Torrent d'interrogations qui déferle, elle est submergée, son esprit panique, elle ne comprend plus, elle ne sait plus et soudain avec la violence d'un cheval lancé au triple galop vint l'explosion...


[Toulon, devant la ville, un champs de bataille. Au même instant, le XIXème jour de Mars.]

Éclair blanc qui délimite son corps, elle ressent, elle entend, elle comprend.

Sur elle, un poids; étendu comme une chape de plomb; compressant son souffle; pesant sur ses muscles.
En elle, la douleur, diffuse. Dans chaque membre et dans chaque muscle elle sent la cuisante meurtrissure... Lame froide qui déchire ses chairs...
Elle tente de bouger, mais ses membres sont raidis elle sait qu'elle est entravée, mais elle ne comprend pas ce qui lui arrive....

Ses oreilles se sont éveillées, elle capte un monde assourdi. Un bruit régulier, comme quelque chose qui frappe, sans relâche et sans faiblesse... son cœur... Oui c'est ça, son cœur bat à tout rompre. Elle peut l'entendre, mêlée à sa respiration, couvrant les autres bruits...
Au loin, des froissements, des petits cris... Comme mille oiseaux qui recouvriraient le monde...

Elle sait maintenant qu'elle existe, mais n'est pas plus rassurée pour autant... Elle sait qu'elle devrait voir, elle sait qu'elle devrait être libre de bouger, elle sait qu'elle ne devrait pas avoir mal... De nouveau, la peur, la terreur se saisissent d'elle...
Elle hurle... Cri sortant de sa gorge comme celui que pousserait un nourrisson venant au monde...
Cri interrompu dans un hoquet... Elle s'arrête, surprise... La découverte de sa gorge a chassé la peur... Elle commence à retrouver la façon de contrôler son corps...
Elle se calme, elle sait que si elle panique, elle n'arrivera plus à rien.
Au bout de son corps, il y a des mains. Elle se rappelle qu'elle peut les utiliser, que grâce à elles elle pourra se dégager. Peut être même pourra t elle retrouver la vue...
Lentement elle leur ordonne de pousser. Et malgré la douleur qui fuse en elles et dans leur prolongement dont elle ne se rappelle plus le nom, elles continuent. Elle sent le poids sur elle glisser...
Elle redouble d'effort, soufflant tel un bœuf, suant, elle sait qu'elle doit y arriver....
Elle pousse, elle grogne et soudain, la masse bouge...
Nouvelle sensation que l'air frais sur son visage... Elle a réussit...

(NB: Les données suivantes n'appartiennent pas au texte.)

(* ===== verification/CacheOps.v ===== *)
(** * CacheOps: the operations of the cache.

    Texts and lists as keys, removal, clearing, and the numbers and lists that the
    conversions keep. *)

From stdpp Require Import gmap.
From S2P Require Import Prelude Memory Strings Hash Lists VarTables Cache CacheInv CacheFind.
#[local] Open Scope Z_scope.
#[local] Open Scope res_scope.

Section ops.
Context (debug ready recursive : bool) (sd : seeds) {I : Type} `{CE : CacheEnv I}.
Implicit Types c : cache I.

#[local] Abbreviation TH8_ALLOC := (TH8_ALLOC debug false ready recursive).
#[local] Abbreviation Th8_FindInCache := (Th8_FindInCache debug false ready recursive sd).
#[local] Abbreviation th8FindListInCache := (th8FindListInCache debug false ready recursive sd).
#[local] Abbreviation inv := (inv sd).
#[local] Abbreviation looks := (looks sd).

(** ** New blocks *)

Lemma new_block_looks D bl nx L c b : looks D bl nx L c → fst (new_block b c) = nx ∧ looks D (<[nx := b]> bl) (nx + 1) L (snd (new_block b c)) ∧ nTable (snd (new_block b c)) = nTable c.
Proof. intros [<- <- <- <- Ht]. split_and!; [done| |done]. by split. Qed.

Lemma put_looks D bl nx L c p b : looks D bl nx L c → looks D (<[p := b]> bl) nx L (put p b c).
Proof. intros [<- <- <- <- Ht]. by split. Qed.

Lemma same_looks D bl nx L c c' : same_memory c c' → looks D bl nx L c → looks D bl nx L c'.
Proof.
  intros (E1 & _ & E3 & E4 & E5) [<- <- <- <- Ht]. split; unfold dict_of; rewrite ?E1, ?E3, ?E4, ?E5; done.
Qed.

Lemma alloc_looks D bl nx L c site : looks D bl nx L c → ends (TH8_ALLOC site c) (λ '(ok, c'), looks D bl nx L c' ∧ nTable c' = nTable c).
Proof.
  intros H. destruct (alloc_ok debug ready recursive site c) as (ok & c' & -> & Hs). cbn [ends].
  split; [by eapply same_looks|by destruct Hs as (_ & ? & _)].
Qed.

Lemma free_looks D bl nx L c p : looks D bl nx L c → p ≠ 0 → is_Some (bl !! p) →
  ends (Th8_Free p c) (λ c', looks D (delete p bl) nx L c' ∧ nTable c' = nTable c).
Proof.
  intros [<- <- <- <- Ht] Hp Hb. rewrite (Free_ok p c) by by right. cbn [ends]. split; [|done].
  unfold drop_ptr. rewrite decide_False by done. by split.
Qed.

(** A block that was asked for and goes back. *)
Lemma good_undo U D bl nx b : good U D bl nx → (∀ a, 0 < a → block_refs a b = 0) → good U D (delete nx (<[nx := b]> bl)) (nx + 1).
Proof.
  intros H Hb. destruct (fresh_refs U D bl nx H) as [_ Hu]. pose proof (good_alloc U D bl nx b H Hb) as G.
  eapply (good_free _ _ _ _ nx) in G; [|set_solver|apply lookup_insert_eq|done]. by replace (({[nx]} ∪ U) ∖ {[nx]}) with U in G by set_solver.
Qed.

(** The new entry [e] with the block [b] it owns. *)
Lemma good_create U D bl nx e0 e b : good U D bl nx → (∀ a, 0 < a → block_refs a (BEntry e0) = 0) → leaf b →
  (∀ a, 0 < a → block_refs a (BEntry e) = one a (nx + 1)) →
  let bl' := <[nx := BEntry e]> (<[nx + 1 := b]> (<[nx := BEntry e0]> bl)) in
  good ({[nx]} ∪ U) D bl' (nx + 2) ∧ (nx ∉ U) ∧ bl' !! nx = Some (BEntry e) ∧ bl' !! (nx + 1) = Some b ∧
  ∀ x b, bl !! x = Some b → bl' !! x = Some b.
Proof.
  intros H H0 Hl He bl'. destruct (fresh_refs U D bl nx H) as [_ Hu]. pose proof (g_next _ _ _ _ H) as Hn.
  pose proof (good_alloc U D bl nx _ H H0) as G1. destruct (fresh_refs _ _ _ _ G1) as [_ Hu1].
  pose proof (good_alloc _ _ _ _ b G1 (λ a _, leaf_refs b a Hl)) as G2.
  assert (Hx : <[nx + 1 := b]> (<[nx := BEntry e0]> bl) !! nx = Some (BEntry e0)) by (rewrite lookup_insert_ne by lia; apply lookup_insert_eq).
  split; [|split; [done|split; [apply lookup_insert_eq|split]]].
  - replace (nx + 2) with (nx + 1 + 1) by lia. apply (good_entry _ ({[nx]} ∪ U) _ _ _ nx e0 e) in G2; [done|done|..].
    + intros a Ha. apply (g_mine _ _ _ _ G1 a Ha).
    + intros a Ha. rewrite (H0 a Ha), (He a Ha), (mine_union ({[nx]} ∪ U)) by done. lia.
    + intros k Hk _. exfalso. destruct (entry_only _ _ _ _ G1 k nx Hk ltac:(lia)) as (_ & Hc & _). set_solver.
    + intros a [->%elem_of_singleton|?]%elem_of_union Hna; [|done]. exists b. by rewrite lookup_insert_eq.
  - subst bl'. rewrite lookup_insert_ne by lia. apply lookup_insert_eq.
  - intros x b' Hb. subst bl'. pose proof (g_addr _ _ _ _ H x b' Hb). by rewrite !lookup_insert_ne by lia.
Qed.

(** ** Texts *)

Definition text_M (t : Z) (z : bytes) (bl : gmap Z block) (e : Th8_CacheEntry) : Prop :=
  cacheType e = t ∧ nOriginal e = zlen z ∧ (z ≠ [] → text_is bl e z).

(** A caller's string: its length is known or measured. *)
Definition text_of (str : cstring) : res cache_fault bytes :=
  let* n := if snd str =? TH8_NOLEN then Th8_Strlen (fst str) else Ok (snd str) in read (fst str) n.

Lemma zlen_0 {A} (z : list A) : zlen z = 0 → z = [].
Proof. by destruct z. Qed.

Lemma read_own z (k : Z) : k = zlen z → read (z ++ [0]) k = Ok z.
Proof.
  intros ->. unfold read. rewrite (proj2 (Z.ltb_ge _ _)) by (rewrite zlen_app; change (zlen [0]) with 1; lia).
  unfold zlen. rewrite Nat2Z.id, take_app_length. done.
Qed.

Lemma text_matches_ok t z e c : entry_ok (blocks c) (text_key t z) e → ∃ b, text_matches t z e c = Ok b ∧ (b = true ↔ text_M t z (blocks c) e).
Proof.
  intros (_ & _ & Hk). unfold text_matches, text_M.
  destruct (Z.eqb_spec (cacheType e) t) as [Ht|Ht]; cbn [andb]; [|exists false; split; [done|naive_solver]].
  destruct (Z.eqb_spec (nOriginal e) (zlen z)) as [Hn|Hn]; [|exists false; split; [done|naive_solver]].
  destruct (Z.eqb_spec (zlen z) 0) as [Hz|Hz].
  { exists true. split; [done|]. apply zlen_0 in Hz. split; [|done]. intros _. split_and!; [done..|]. by intros []. }
  assert (Htext : ∃ z', text_is (blocks c) e z').
  { destruct Hk as [(_ & _ & z' & Hz' & _)|(_ & es & _ & _ & _ & [Hz'|(_ & E & _)])]; [by eexists|done|congruence]. }
  destruct Htext as [z' Hz']. pose proof Hz' as (H1 & H2 & H3 & _). unfold bytes_at. rewrite (block_at_ok c _ _ H2 H1). cbn [res_bind].
  rewrite (read_own z') by congruence. cbn [res_bind]. eexists. split; [done|]. rewrite bool_decide_eq_true. split.
  - intros <-. split_and!; [done|done|]. by intros _.
  - intros (_ & _ & Hz2). destruct (Hz2 ltac:(intros ->; done)) as (_ & H4 & _). rewrite H2 in H4. injection H4 as H4. by apply app_inv_tail in H4.
Qed.

Lemma create_text_ok t z U D bl nx L c : 1 <= t <= 11 → looks D bl nx L c → good U D bl nx →
  ends (create_text debug false ready recursive t z c) (λ '(p, c'), nTable c' = nTable c ∧
    if decide (p = 0) then looks D bl (nNext c') L c' ∧ good U D bl (nNext c')
    else ∃ e bl', looks D bl' (nNext c') L c' ∧ good ({[p]} ∪ U) D bl' (nNext c') ∧ (p ∉ U) ∧ bl' !! p = Some (BEntry e) ∧
      entry_ok bl' (text_key t z) e ∧ text_M t z bl' e ∧ unset e ∧ ∀ x b, bl !! x = Some b → bl' !! x = Some b).
Proof.
  intros Ht Hl Hg. pose proof (g_next _ _ _ _ Hg) as Hn. unfold create_text.
  eapply ends_bind; [by apply (alloc_looks _ _ _ _ _ _ Hl)|]. intros [ok c1] [Hl1 Hn1]. destruct ok; cbn [negb].
  2: { cbn [ends]. split; [done|]. rewrite decide_True by done. assert (E : nNext c1 = nx) by apply Hl1. by rewrite E. }
  set (e0 := mkCache t 0 0 (mkValue 0 0 RNone) 0 0). assert (H0 : ∀ a, 0 < a → block_refs a (BEntry e0) = 0) by (intros a Ha; cbn; by rewrite !one_ne by lia).
  destruct (new_block_looks D bl nx L c1 (BEntry e0) Hl1) as (Hp & Hl2 & Hn2). destruct (new_block (BEntry e0) c1) as [p c2].
  cbn [fst snd] in Hp, Hl2, Hn2. subst p.
  eapply ends_bind; [by apply (alloc_looks _ _ _ _ _ _ Hl2)|]. intros [ok c3] [Hl3 Hn3]. destruct ok; cbn [negb].
  2: { eapply ends_bind; [apply (free_looks _ _ _ _ _ nx Hl3); [lia|rewrite lookup_insert_eq; by eexists]|].
       intros c4 [Hl4 Hn4]. cbn [ends]. split; [congruence|]. rewrite decide_True by done. assert (E : nNext c4 = nx + 1) by apply Hl4. rewrite E.
       pose proof (good_undo U D bl nx _ Hg H0) as G. rewrite delete_insert_id in G, Hl4 by by apply (good_fresh U D bl nx). done. }
  destruct (new_block_looks D _ _ L c3 (BBytes (z ++ [0])) Hl3) as (Hq & Hl4 & Hn4). destruct (new_block (BBytes (z ++ [0])) c3) as [q c4].
  cbn [fst snd] in Hq, Hl4, Hn4. subst q. cbn [ends]. rewrite decide_False by lia.
  set (e := mkCache t (nx + 1) (zlen z) (mkValue (nx + 1) (zlen z) RNone) 0 0).
  destruct (good_create U D bl nx e0 e (BBytes (z ++ [0])) Hg H0) as (G & Hu & Hb & Hbt & Hold); [done|intros a Ha; cbn; rewrite !(one_ne a 0) by lia; lia|].
  split; [cbn; congruence|]. exists e, (<[nx := BEntry e]> (<[nx + 1 := BBytes (z ++ [0])]> (<[nx := BEntry e0]> bl))).
  pose proof (put_looks _ _ _ _ _ nx (BEntry e) Hl4) as Hl5. assert (E : nNext (put nx (BEntry e) c4) = nx + 2) by (rewrite (l_next _ _ _ _ _ _ Hl5); lia).
  rewrite E. replace (nx + 1 + 1) with (nx + 2) in Hl5 by lia.
  assert (Htx : text_is (<[nx := BEntry e]> (<[nx + 1 := BBytes (z ++ [0])]> (<[nx := BEntry e0]> bl))) e z).
  { split; [cbn; lia|]. split; [exact Hbt|done]. }
  split_and!; [exact Hl5|exact G|exact Hu|exact Hb| |by split_and!|done|exact Hold].
  split; [done|]. split; [done|]. left. split_and!; [done|done|]. by exists z.
Qed.

(** ** The lock *)

Definition held : Z := if ready then 1 else 0.

Lemma enter_ok U c : inv 0 U c → ends (th8CacheMutexEnter ready recursive c) (λ c', inv held U c' ∧ entry_of c' = entry_of c ∧ blocks c' = blocks c ∧ paCache c' = paCache c ∧ nTable c' = nTable c).
Proof.
  intros [H1 H2 H3]. unfold th8CacheMutexEnter, held. rewrite H3. destruct ready; cbn; split_and!; try done; by split.
Qed.

Lemma leave_ok U c : inv held U c → inv 0 U (th8CacheMutexLeave ready c) ∧ entry_of (th8CacheMutexLeave ready c) = entry_of c ∧ blocks (th8CacheMutexLeave ready c) = blocks c.
Proof.
  intros [H1 H2 H3]. unfold th8CacheMutexLeave, held in *. destruct ready; [|done]. split_and!; [|done|done]. split; [done|done|]. cbn. lia.
Qed.

Lemma kept_ext U k c1 c2 c1' c2' : entry_of c1 = entry_of c1' → entry_of c2 = entry_of c2' → blocks c1 = blocks c1' → blocks c2 = blocks c2' →
  kept U k c1 c2 → kept U k c1' c2'.
Proof. intros E1 E2 B1 B2 [H1 H2 H3]. rewrite E1 in *. rewrite E2, B1, B2 in *. by split. Qed.

Lemma finds_ext (M : gmap Z block → Th8_CacheEntry → Prop) key U c1 c2 c1' c2' p : entry_of c1 = entry_of c1' → entry_of c2 = entry_of c2' →
  blocks c1 = blocks c1' → blocks c2 = blocks c2' → finds M key U c1 p c2 → finds M key U c1' p c2'.
Proof. unfold finds. intros E1 E2 B1 B2. by rewrite E1, E2, B1, B2. Qed.

(** ** Finding *)

Lemma FindInCache_ok U c t str z : inv 0 U c → 1 <= t <= 11 → text_of str = Ok z →
  ends (Th8_FindInCache t str c) (λ '(p, c'), inv 0 U c' ∧ kept U (text_key t z) c c' ∧ finds (text_M t z) (text_key t z) U c p c').
Proof.
  intros H Ht Hz. unfold Cache.Th8_FindInCache. unfold text_of in Hz. destruct (if snd str =? TH8_NOLEN then _ else _) as [n|]; [|done].
  cbn [res_bind] in Hz |- *. rewrite Hz. cbn [res_bind]. eapply ends_bind; [by apply (enter_ok U)|]. intros c1 (H1 & E1 & B1 & _).
  eapply ends_bind; [apply (find_locked_ok debug ready recursive sd (text_M t z) (text_key t z)); [by intros; apply text_matches_ok| |exact H1]|].
  { intros. by eapply create_text_ok. }
  intros [p c2] (H2 & Hk & Hf). cbn [ends]. destruct (leave_ok U c2 H2) as (H3 & E3 & B3). split; [done|].
  split; [by eapply kept_ext; [..|exact Hk]|by eapply finds_ext; [..|exact Hf]].
Qed.

(** ** Lists *)

Definition list_M (es : list bytes) (bl : gmap Z block) (e : Th8_CacheEntry) : Prop :=
  cacheType e = TH8_CACHE_STRING ∧ elements_are bl e es.

Lemma arrays_at_ok c p es : blocks c !! p = Some (BArrays es) → p ≠ 0 → arrays_at p c = Ok es.
Proof. intros H Hp. unfold arrays_at. by rewrite (block_at_ok c p _ H Hp). Qed.

Lemma bytes_at_ok c p z : blocks c !! p = Some (BBytes z) → p ≠ 0 → bytes_at p c = Ok z.
Proof. intros H Hp. unfold bytes_at. by rewrite (block_at_ok c p _ H Hp). Qed.

Lemma list_matches_ok k es e c : es ≠ [] → entry_ok (blocks c) k e →
  ∃ b, list_matches TH8_CACHE_STRING es e c = Ok b ∧ (b = true ↔ list_M es (blocks c) e).
Proof.
  intros Hne (_ & _ & Hk). unfold list_matches, list_M, elements_are.
  destruct (Z.eqb_spec (cacheType e) TH8_CACHE_STRING) as [Ht|Ht]; cbn [andb]; [|exists false; split; [done|naive_solver]].
  destruct (Z.eqb_spec (nListElem e) (zlen es)) as [Hn|Hn]; [|exists false; split; [done|naive_solver]].
  destruct Hk as [(_ & E & _)|(_ & l & _ & (H1 & H2 & _) & _)]; [rewrite E in Hn; symmetry in Hn; by apply zlen_0 in Hn|].
  rewrite (arrays_at_ok c _ l H2 H1). cbn [res_bind]. eexists. split; [done|]. rewrite bool_decide_eq_true. split; [by intros <-|].
  intros (_ & _ & H4 & _). rewrite H2 in H4. by injection H4.
Qed.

A plein poumon elle inspire, l'air sent mauvais... Il est chargé d'un relent qu'elle semble bien connaitre, sans toutefois pouvoir l'identifier...
Qu'importe...

Elle prends aussi conscience qu'elle peut voir... Enfin...
Le ciel est sombre, tacheté de petites lumières qu'elle reconnait comme des étoiles. Une plus grosse que les autres nimbe le paysage autour d'elle d'un pâle éclat.
Lune... c'est son nom. Elle semble se rappeler de ce qui l'entoure, elle connait des noms, elle comprends des choses... Mais elle ne sait toujours pas ce qu'elle est... Poussant sur cette partie de son corps qu'elle sait être des coudes, elle se redresse...
Ses balayent ce qui l'entoure sans qu'elle puisse parvenir à comprendre... Des corps... Des cadavres fraichement tués.
Sa bouche se remplit d'un goût déplaisant... Métallique, puant, froid et désagréable... Le goût du sang...
Que c'est il passé ici? Pourquoi tant de morts? Pourquoi est elle là? Pourquoi est elle vivante? A t elle tué?

Usant de ses forces vacillantes elle repousse le poids qui lui servait de tombeau... Le corps d'un homme, transpercé de part en part. Le visage figé dans un expression de douleur...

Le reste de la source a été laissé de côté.